→ **INSTRUCTIONS TO FOLLOW**
Only some lines are wanted. Transcribe, exactly, the lines below from the line with "destruct (grown_map _" up to and including the line with "PGSIZE))) by lia.".

→ **TASK INPUTS**
(** One page: the copy is made and mapped, or memory runs out. *)
Lemma copy_page hi k1 l1 e fuel sz : copy_state hi [] k1 l1 -> upage hi -> hi < sz ->
  maps (km_mem k) p hi = Some e ->
  (exists k2 l2, copyuvm_loop (S fuel) p d hi sz k1 = Ret false k2 /\ copy_state hi [] k2 l2) \/
  (exists k2 l2, copyuvm_loop (S fuel) p d hi sz k1 = copyuvm_loop fuel p d (hi + PGSIZE) sz k2 /\
     copy_state (hi + PGSIZE) [] k2 l2).
Proof.
  intros G Hhi Hlt Ee. pose proof Hhi as [Hhr Hhm].
  destruct (user_kept k p l (km_mem k1) Hp (fun w => copy_kept hi [] k1 l1 w G)) as (Etab & Em & Hs).
  pose proof (Em hi) as Ee1. rewrite Ee in Ee1. destruct (maps_table _ _ _ _ Ee1) as (t & Et & El & EP).
  assert (parent hi = e) as Epar by (unfold parent; rewrite Ee; reflexivity).
  cbn [copyuvm_loop]. rewrite (proj2 (Z.ltb_lt hi sz) Hlt), (bind_eq _ _ _ _ _ (walk_noalloc k1 p hi)), Et.
  assert (t + 4 * PTX hi <> 0) as Hnz.
  { rewrite Etab in Et by apply PDX_range. pose proof (PTX_range hi).
    destruct (v_tab _ _ _ (u_vm _ _ _ Hp) _ _ (PDX_range hi) Et) as (Tp & _). unfold page_ok, KERNBASE in Tp. lia. }
  step by (apply panic_if_false, Z.eqb_neq; exact Hnz).
  assert (load_ptr (t + 4 * PTX hi) k1 = Ret e k1) as Eld.
  { unfold load_ptr. rewrite (proj2 (Z.eqb_neq _ _) Hnz), <- El. reflexivity. }
  step by (exact Eld).
  step by (apply panic_if_false; rewrite EP; reflexivity). cbv zeta. fold (frame e).
  pose proof (kalloc_eq k1 l1 (v_kmem _ _ _ (u_vm _ _ _ (g_user _ _ _ _ _ _ _ _ _ _ G)))) as Ek.
  destruct l1 as [|w l1].
  { left. exists k1, []. split; [|exact G]. step by (exact Ek). reflexivity. }
  destruct (grown_kalloc _ _ _ _ _ _ copy_flags hi k1 w l1 G) as (k2 & E2 & M2 & G2).
  pose proof (g_held _ _ _ _ _ _ _ _ _ _ G2) as Hh. apply Forall_cons in Hh as [[(Hw & _) _] _].
  assert (w <> 0) as Hwz by (unfold page_ok, KERNBASE in Hw; lia).
  destruct (mem_move_eq k2 w (frame e) PGSIZE Hwz) as (k3 & E3 & M3 & L3 & F3).
  pose proof (k_bytes _ _ (v_kmem _ _ _ (u_vm _ _ _ (g_user _ _ _ _ _ _ _ _ _ _ G2)))) as Hb.
  assert (forall x, km_mem k3 x = if (w <=? x) && (x <? w + PGSIZE) then km_mem k2 (frame e + (x - w)) else km_mem k2 x)
    as Ms by (intros x; rewrite M3; apply memmove_lookup; [exact Hb | unfold PGSIZE; lia]).
  assert (copy_state hi [w] k3 l1) as G3.
  { apply (grown_write _ _ _ _ _ _ copy_flags hi k2); auto.
    - rewrite M3. apply memmove_ok; [exact Hb | unfold PGSIZE; lia].
    - intros x Hx. rewrite Ms. unfold off_page in Hx.
      destruct (Z.leb_spec w x), (Z.ltb_spec x (w + PGSIZE)); try reflexivity; lia. }
  destruct (grown_map _ _ _ _ _ _ copy_flags hi k3 w l1 G3 Hhi ltac:(lia)) as (r & k4 & l4 & E4 & Hc).
  { apply Hkern; unfold KERNBASE in *; lia. }
  { intros x Hx. cbv beta. rewrite Ms, (proj2 (Z.leb_le w (w + x))), (proj2 (Z.ltb_lt (w + x) (w + PGSIZE))) by lia.
    cbn [andb]. rewrite Epar, M2. replace (w + x - w) with x by lia. apply (Hs hi e Hhi Ee). lia. }
  rewrite Epar in E4. destruct Hc as [(-> & -> & G4)|[-> G4]].
  - left. destruct (grown_kfree _ _ _ _ _ _ copy_flags hi k4 w [] G4) as (k5 & E5 & G5). exists k5, [w].
    split; [|exact G5]. step by (exact E2). rewrite (proj2 (Z.eqb_neq w 0) Hwz). step by (exact E3).
    step by (exact E4). change (-1 <? 0) with true. cbn iota. step by (exact E5). reflexivity.
  - right. exists k4, l4. split; [|exact G4]. step by (exact E2). rewrite (proj2 (Z.eqb_neq w 0) Hwz).
    step by (exact E3). step by (exact E4). change (0 <? 0) with false. cbn iota.
    rewrite u32_small by (unfold PGSIZE, KERNBASE in *; lia). reflexivity.
Qed.

(** All pages from [hi] to [upto]. *)
Lemma copy_loop n : forall fuel hi k1 l1 sz, copy_state hi [] k1 l1 -> 0 <= hi -> hi mod PGSIZE = 0 ->
  hi + PGSIZE * Z.of_nat n <= KERNBASE -> hi + PGSIZE * (Z.of_nat n - 1) < sz ->
  (forall a, upage a -> hi <= a < hi + PGSIZE * Z.of_nat n -> maps (km_mem k) p a <> None) ->
  (exists hi' k2 l2, copyuvm_loop (n + fuel) p d hi sz k1 = Ret false k2 /\ copy_state hi' [] k2 l2) \/
  (exists k2 l2, copyuvm_loop (n + fuel) p d hi sz k1 = copyuvm_loop fuel p d (hi + PGSIZE * Z.of_nat n) sz k2 /\
     copy_state (hi + PGSIZE * Z.of_nat n) [] k2 l2).
Proof.
  induction n as [|n IH]; intros fuel hi k1 l1 sz G Hhi Hm Hend Hlast Hmap.
  - right. exists k1, l1. rewrite Z.mul_0_r, Z.add_0_r. auto.
  - assert (upage hi) as Hu by (split; [unfold PGSIZE in *; lia | exact Hm]).
    destruct (maps (km_mem k) p hi) as [e|] eqn:Ee; [|exfalso; apply (Hmap hi Hu); [unfold PGSIZE; lia | exact Ee]].
    destruct (copy_page hi k1 l1 e (n + fuel) sz G Hu ltac:(unfold PGSIZE in *; lia) Ee)
      as [(k2 & l2 & E2 & G2)|(k2 & l2 & E2 & G2)]; [left; eauto 10|].
    destruct (IH fuel (hi + PGSIZE) k2 l2 sz G2) as [(h & k3 & l3 & E3 & G3)|(k3 & l3 & E3 & G3)];
      try (unfold PGSIZE in *; lia).
    + unfold PGSIZE in *. Z.div_mod_to_equations. lia.
    + intros a Ha Hr. apply Hmap; [exact Ha | unfold PGSIZE in *; lia].
    + left. exists h, k3, l3. cbn [Nat.add]. rewrite E2. auto.
    + right. exists k3, l3. cbn [Nat.add]. rewrite E2, E3.
      replace (hi + PGSIZE * Z.of_nat (S n)) with (hi + PGSIZE + PGSIZE * Z.of_nat n) by (unfold PGSIZE; lia). auto.
Qed.
End Copy.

→ **RESPONSE AREA**
  destruct (grown_map _ _ _ _ _ _ copy_flags hi k3 w l1 G3 Hhi ltac:(lia)) as (r & k4 & l4 & E4 & Hc).
  { apply Hkern; unfold KERNBASE in *; lia. }
  { intros x Hx. cbv beta. rewrite Ms, (proj2 (Z.leb_le w (w + x))), (proj2 (Z.ltb_lt (w + x) (w + PGSIZE))) by lia.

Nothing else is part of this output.